# Basket Weave Cutting Board



## Seymoreknots (Oct 17, 2013)

This is my first post on this web site. Hope you like the work. Cutting Board is made from Purpleheart, Hard Maple, and Walnut. Size approx. 12” x 18”. The hardest part of the project was the glue up. I had to apply the glue to each individually piece. My saving grace was the glue up jig that I made. 2 X 4’s cut in half screwed at 90 onto an old counter top. I also made stand/feet out of Walnut with a gloss finish to display the board. Board was finished with “General Finishes” salad bowl finish with 3 coats on the bottom 4 on the top.

Photos:
1) Finshed project
2) Side shot with routed finger grove
3) Stand/feet 
4) Purpleheart stock
5) Walnut and Maple strips 
6) Walnut, Maple strips and Purpleheart dry fit
7) Jig and dry fit
8) Glue up

Thanks for looking.


----------



## Semipro (Mar 22, 2013)

Hello and welcome, nice job really to pretty to cut on would hate to scratch it


----------



## jw2170 (Jan 24, 2008)

Welcome to the forum.

I agree with John. No knives allowed......


----------



## denniswoody (Dec 11, 2011)

Thanks for posting. Good lesson on how-to. Great result.


----------



## Cherryville Chuck (Sep 28, 2010)

Very nice design and excellent execution SeyMore.


----------



## twcustoms (Oct 26, 2013)

Excellentm .my address is 111 My Wife Loves It Avenue,

She is expecting delivery soon.

All seriousness, where do you get purple heart.=?


----------



## twcustoms (Oct 26, 2013)

How do you like the Bessey clamps. I am looking at getting some, but they are a little expensive just wanted to make sure they were worth it.

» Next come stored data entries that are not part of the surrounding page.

(** The ranges of code points on which [str.isalnum] holds (CPython 3.11,
    Unicode 14.0.0): letters, decimal digits and other numeric characters. *)
Definition alnum_ranges : list (Z * Z) :=
  [(48, 57); (65, 90); (97, 122); (170, 170); (178, 179); (181, 181);
   (185, 186); (188, 190); (192, 214); (216, 246); (248, 705); (710, 721);
   (736, 740); (748, 748); (750, 750); (880, 884); (886, 887); (890, 893);
   (895, 895); (902, 902); (904, 906); (908, 908); (910, 929); (931, 1013);
   (1015, 1153); (1162, 1327); (1329, 1366); (1369, 1369); (1376, 1416);
   (1488, 1514); (1519, 1522); (1568, 1610); (1632, 1641); (1646, 1647);
   (1649, 1747); (1749, 1749); (1765, 1766); (1774, 1788); (1791, 1791);
   (1808, 1808); (1810, 1839); (1869, 1957); (1969, 1969); (1984, 2026);
   (2036, 2037); (2042, 2042); (2048, 2069); (2074, 2074); (2084, 2084);
   (2088, 2088); (2112, 2136); (2144, 2154); (2160, 2183); (2185, 2190);
   (2208, 2249); (2308, 2361); (2365, 2365); (2384, 2384); (2392, 2401);
   (2406, 2415); (2417, 2432); (2437, 2444); (2447, 2448); (2451, 2472);
   (2474, 2480); (2482, 2482); (2486, 2489); (2493, 2493); (2510, 2510);
   (2524, 2525); (2527, 2529); (2534, 2545); (2548, 2553); (2556, 2556);
   (2565, 2570); (2575, 2576); (2579, 2600); (2602, 2608); (2610, 2611);
   (2613, 2614); (2616, 2617); (2649, 2652); (2654, 2654); (2662, 2671);
   (2674, 2676); (2693, 2701); (2703, 2705); (2707, 2728); (2730, 2736);
   (2738, 2739); (2741, 2745); (2749, 2749); (2768, 2768); (2784, 2785);
   (2790, 2799); (2809, 2809); (2821, 2828); (2831, 2832); (2835, 2856);
   (2858, 2864); (2866, 2867); (2869, 2873); (2877, 2877); (2908, 2909);
   (2911, 2913); (2918, 2927); (2929, 2935); (2947, 2947); (2949, 2954);
   (2958, 2960); (2962, 2965); (2969, 2970); (2972, 2972); (2974, 2975);
   (2979, 2980); (2984, 2986); (2990, 3001); (3024, 3024); (3046, 3058);
   (3077, 3084); (3086, 3088); (3090, 3112); (3114, 3129); (3133, 3133);
   (3160, 3162); (3165, 3165); (3168, 3169); (3174, 3183); (3192, 3198);
   (3200, 3200); (3205, 3212); (3214, 3216); (3218, 3240); (3242, 3251);
   (3253, 3257); (3261, 3261); (3293, 3294); (3296, 3297); (3302, 3311);
   (3313, 3314); (3332, 3340); (3342, 3344); (3346, 3386); (3389, 3389);
   (3406, 3406); (3412, 3414); (3416, 3425); (3430, 3448); (3450, 3455);
   (3461, 3478); (3482, 3505); (3507, 3515); (3517, 3517); (3520, 3526);
   (3558, 3567); (3585, 3632); (3634, 3635); (3648, 3654); (3664, 3673);
   (3713, 3714); (3716, 3716); (3718, 3722); (3724, 3747); (3749, 3749);
   (3751, 3760); (3762, 3763); (3773, 3773); (3776, 3780); (3782, 3782);
   (3792, 3801); (3804, 3807); (3840, 3840); (3872, 3891); (3904, 3911);
   (3913, 3948); (3976, 3980); (4096, 4138); (4159, 4169); (4176, 4181);
   (4186, 4189); (4193, 4193); (4197, 4198); (4206, 4208); (4213, 4225);
   (4238, 4238); (4240, 4249); (4256, 4293); (4295, 4295); (4301, 4301);
   (4304, 4346); (4348, 4680); (4682, 4685); (4688, 4694); (4696, 4696);
   (4698, 4701); (4704, 4744); (4746, 4749); (4752, 4784); (4786, 4789);
   (4792, 4798); (4800, 4800); (4802, 4805); (4808, 4822); (4824, 4880);
   (4882, 4885); (4888, 4954); (4969, 4988); (4992, 5007); (5024, 5109);
   (5112, 5117); (5121, 5740); (5743, 5759); (5761, 5786); (5792, 5866);
   (5870, 5880); (5888, 5905); (5919, 5937); (5952, 5969); (5984, 5996);
   (5998, 6000); (6016, 6067); (6103, 6103); (6108, 6108); (6112, 6121);
   (6128, 6137); (6160, 6169); (6176, 6264); (6272, 6276); (6279, 6312);
   (6314, 6314); (6320, 6389); (6400, 6430); (6470, 6509); (6512, 6516);
   (6528, 6571); (6576, 6601); (6608, 6618); (6656, 6678); (6688, 6740);
   (6784, 6793); (6800, 6809); (6823, 6823); (6917, 6963); (6981, 6988);
   (6992, 7001); (7043, 7072); (7086, 7141); (7168, 7203); (7232, 7241);
   (7245, 7293); (7296, 7304); (7312, 7354); (7357, 7359); (7401, 7404);
   (7406, 7411); (7413, 7414); (7418, 7418); (7424, 7615); (7680, 7957);
   (7960, 7965); (7968, 8005); (8008, 8013); (8016, 8023); (8025, 8025);
   (8027, 8027); (8029, 8029); (8031, 8061); (8064, 8116); (8118, 8124);
   (8126, 8126); (8130, 8132); (8134, 8140); (8144, 8147); (8150, 8155);
   (8160, 8172); (8178, 8180); (8182, 8188); (8304, 8305); (8308, 8313);
   (8319, 8329); (8336, 8348); (8450, 8450); (8455, 8455); (8458, 8467);
   (8469, 8469); (8473, 8477); (8484, 8484); (8486, 8486); (8488, 8488);
   (8490, 8493); (8495, 8505); (8508, 8511); (8517, 8521); (8526, 8526);
   (8528, 8585); (9312, 9371); (9450, 9471); (10102, 10131); (11264, 11492);
   (11499, 11502); (11506, 11507); (11517, 11517); (11520, 11557);
   (11559, 11559); (11565, 11565); (11568, 11623); (11631, 11631);
   (11648, 11670); (11680, 11686); (11688, 11694); (11696, 11702);
   (11704, 11710); (11712, 11718); (11720, 11726); (11728, 11734);
   (11736, 11742); (11823, 11823); (12293, 12295); (12321, 12329);
   (12337, 12341); (12344, 12348); (12353, 12438); (12445, 12447);
   (12449, 12538); (12540, 12543); (12549, 12591); (12593, 12686);
   (12690, 12693); (12704, 12735); (12784, 12799); (12832, 12841);
   (12872, 12879); (12881, 12895); (12928, 12937); (12977, 12991);
   (13312, 19903); (19968, 42124); (42192, 42237); (42240, 42508);
   (42512, 42539); (42560, 42606); (42623, 42653); (42656, 42735);
   (42775, 42783); (42786, 42888); (42891, 42954); (42960, 42961);
   (42963, 42963); (42965, 42969); (42994, 43009); (43011, 43013);
   (43015, 43018); (43020, 43042); (43056, 43061); (43072, 43123);
   (43138, 43187); (43216, 43225); (43250, 43255); (43259, 43259);
   (43261, 43262); (43264, 43301); (43312, 43334); (43360, 43388);
   (43396, 43442); (43471, 43481); (43488, 43492); (43494, 43518);
   (43520, 43560); (43584, 43586); (43588, 43595); (43600, 43609);
   (43616, 43638); (43642, 43642); (43646, 43695); (43697, 43697);
   (43701, 43702); (43705, 43709); (43712, 43712); (43714, 43714);
   (43739, 43741); (43744, 43754); (43762, 43764); (43777, 43782);
   (43785, 43790); (43793, 43798); (43808, 43814); (43816, 43822);
   (43824, 43866); (43868, 43881); (43888, 44002); (44016, 44025);
   (44032, 55203); (55216, 55238); (55243, 55291); (63744, 64109);
   (64112, 64217); (64256, 64262); (64275, 64279); (64285, 64285);
   (64287, 64296); (64298, 64310); (64312, 64316); (64318, 64318);
   (64320, 64321); (64323, 64324); (64326, 64433); (64467, 64829);
   (64848, 64911); (64914, 64967); (65008, 65019); (65136, 65140);
   (65142, 65276); (65296, 65305); (65313, 65338); (65345, 65370);
   (65382, 65470); (65474, 65479); (65482, 65487); (65490, 65495);
   (65498, 65500); (65536, 65547); (65549, 65574); (65576, 65594);
   (65596, 65597); (65599, 65613); (65616, 65629); (65664, 65786);
   (65799, 65843); (65856, 65912); (65930, 65931); (66176, 66204);
   (66208, 66256); (66273, 66299); (66304, 66339); (66349, 66378);
   (66384, 66421); (66432, 66461); (66464, 66499); (66504, 66511);
   (66513, 66517); (66560, 66717); (66720, 66729); (66736, 66771);
   (66776, 66811); (66816, 66855); (66864, 66915); (66928, 66938);
   (66940, 66954); (66956, 66962); (66964, 66965); (66967, 66977);
   (66979, 66993); (66995, 67001); (67003, 67004); (67072, 67382);
   (67392, 67413); (67424, 67431); (67456, 67461); (67463, 67504);
   (67506, 67514); (67584, 67589); (67592, 67592); (67594, 67637);
   (67639, 67640); (67644, 67644); (67647, 67669); (67672, 67702);
   (67705, 67742); (67751, 67759); (67808, 67826); (67828, 67829);
   (67835, 67867); (67872, 67897); (67968, 68023); (68028, 68047);
   (68050, 68096); (68112, 68115); (68117, 68119); (68121, 68149);
   (68160, 68168); (68192, 68222); (68224, 68255); (68288, 68295);
   (68297, 68324); (68331, 68335); (68352, 68405); (68416, 68437);
   (68440, 68466); (68472, 68497); (68521, 68527); (68608, 68680);
   (68736, 68786); (68800, 68850); (68858, 68899); (68912, 68921);
   (69216, 69246); (69248, 69289); (69296, 69297); (69376, 69415);
   (69424, 69445); (69457, 69460); (69488, 69505); (69552, 69579);
   (69600, 69622); (69635, 69687); (69714, 69743); (69745, 69746);
   (69749, 69749); (69763, 69807); (69840, 69864); (69872, 69881);
   (69891, 69926); (69942, 69951); (69956, 69956); (69959, 69959);
   (69968, 70002); (70006, 70006); (70019, 70066); (70081, 70084);
   (70096, 70106); (70108, 70108); (70113, 70132); (70144, 70161);
   (70163, 70187); (70272, 70278); (70280, 70280); (70282, 70285);
   (70287, 70301); (70303, 70312); (70320, 70366); (70384, 70393);
   (70405, 70412); (70415, 70416); (70419, 70440); (70442, 70448);
   (70450, 70451); (70453, 70457); (70461, 70461); (70480, 70480);
   (70493, 70497); (70656, 70708); (70727, 70730); (70736, 70745);
   (70751, 70753); (70784, 70831); (70852, 70853); (70855, 70855);
   (70864, 70873); (71040, 71086); (71128, 71131); (71168, 71215);
   (71236, 71236); (71248, 71257); (71296, 71338); (71352, 71352);
   (71360, 71369); (71424, 71450); (71472, 71483); (71488, 71494);
   (71680, 71723); (71840, 71922); (71935, 71942); (71945, 71945);
   (71948, 71955); (71957, 71958); (71960, 71983); (71999, 71999);
   (72001, 72001); (72016, 72025); (72096, 72103); (72106, 72144);
   (72161, 72161); (72163, 72163); (72192, 72192); (72203, 72242);
   (72250, 72250); (72272, 72272); (72284, 72329); (72349, 72349);
   (72368, 72440); (72704, 72712); (72714, 72750); (72768, 72768);
   (72784, 72812); (72818, 72847); (72960, 72966); (72968, 72969);
   (72971, 73008); (73030, 73030); (73040, 73049); (73056, 73061);
   (73063, 73064); (73066, 73097); (73112, 73112); (73120, 73129);
   (73440, 73458); (73648, 73648); (73664, 73684); (73728, 74649);
   (74752, 74862); (74880, 75075); (77712, 77808); (77824, 78894);
   (82944, 83526); (92160, 92728); (92736, 92766); (92768, 92777);
   (92784, 92862); (92864, 92873); (92880, 92909); (92928, 92975);
   (92992, 92995); (93008, 93017); (93019, 93025); (93027, 93047);
   (93053, 93071); (93760, 93846); (93952, 94026); (94032, 94032);
   (94099, 94111); (94176, 94177); (94179, 94179); (94208, 100343);
   (100352, 101589); (101632, 101640); (110576, 110579); (110581, 110587);
   (110589, 110590); (110592, 110882); (110928, 110930); (110948, 110951);
   (110960, 111355); (113664, 113770); (113776, 113788); (113792, 113800);
   (113808, 113817); (119520, 119539); (119648, 119672); (119808, 119892);
   (119894, 119964); (119966, 119967); (119970, 119970); (119973, 119974);
   (119977, 119980); (119982, 119993); (119995, 119995); (119997, 120003);
   (120005, 120069); (120071, 120074); (120077, 120084); (120086, 120092);
   (120094, 120121); (120123, 120126); (120128, 120132); (120134, 120134);
   (120138, 120144); (120146, 120485); (120488, 120512); (120514, 120538);
   (120540, 120570); (120572, 120596); (120598, 120628); (120630, 120654);
   (120656, 120686); (120688, 120712); (120714, 120744); (120746, 120770);
   (120772, 120779); (120782, 120831); (122624, 122654); (123136, 123180);
   (123191, 123197); (123200, 123209); (123214, 123214); (123536, 123565);
   (123584, 123627); (123632, 123641); (124896, 124902); (124904, 124907);
   (124909, 124910); (124912, 124926); (124928, 125124); (125127, 125135);
   (125184, 125251); (125259, 125259); (125264, 125273); (126065, 126123);
   (126125, 126127); (126129, 126132); (126209, 126253); (126255, 126269);
   (126464, 126467); (126469, 126495); (126497, 126498); (126500, 126500);
   (126503, 126503); (126505, 126514); (126516, 126519); (126521, 126521);
   (126523, 126523); (126530, 126530); (126535, 126535); (126537, 126537);
   (126539, 126539); (126541, 126543); (126545, 126546); (126548, 126548);
   (126551, 126551); (126553, 126553); (126555, 126555); (126557, 126557);
   (126559, 126559); (126561, 126562); (126564, 126564); (126567, 126570);
   (126572, 126578); (126580, 126583); (126585, 126588); (126590, 126590);
   (126592, 126601); (126603, 126619); (126625, 126627); (126629, 126633);
   (126635, 126651); (127232, 127244); (130032, 130041); (131072, 173791);
   (173824, 177976); (177984, 178205); (178208, 183969); (183984, 191456);
   (194560, 195101); (196608, 201546)].

(** [c.isalnum()] on one character *)
Definition isalnum (c : Z) : bool :=
  existsb (fun r => (fst r <=? c) && (c <=? snd r)) alnum_ranges.

End Unicode.

(** ** The world outside the program *)

Module World.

If you had to buy them again, would you make a different choice.


----------



## MEBCWD (Jan 14, 2012)

Welcome to the Router forums!

Nice cutting board and good pictures to explain your glue-up.

I look forward to seeing more of your projects.


----------



## Billy Boy (Mar 4, 2012)

Great work on your board. What do you sell it for? Billy Boy Bill Major


----------



## Paden (Jan 22, 2012)

Nice work! What did you finish it with??


----------



## Multiwood (Feb 24, 2013)

Very nice cutting board N/a. Nice choice of wood, Walnut, Maple, and Purple Heart go good together.


----------



## papasombre (Sep 22, 2011)

Welcome, another James, to the forum.

As some members wrote, it is a pity to use it as a cutting board.


----------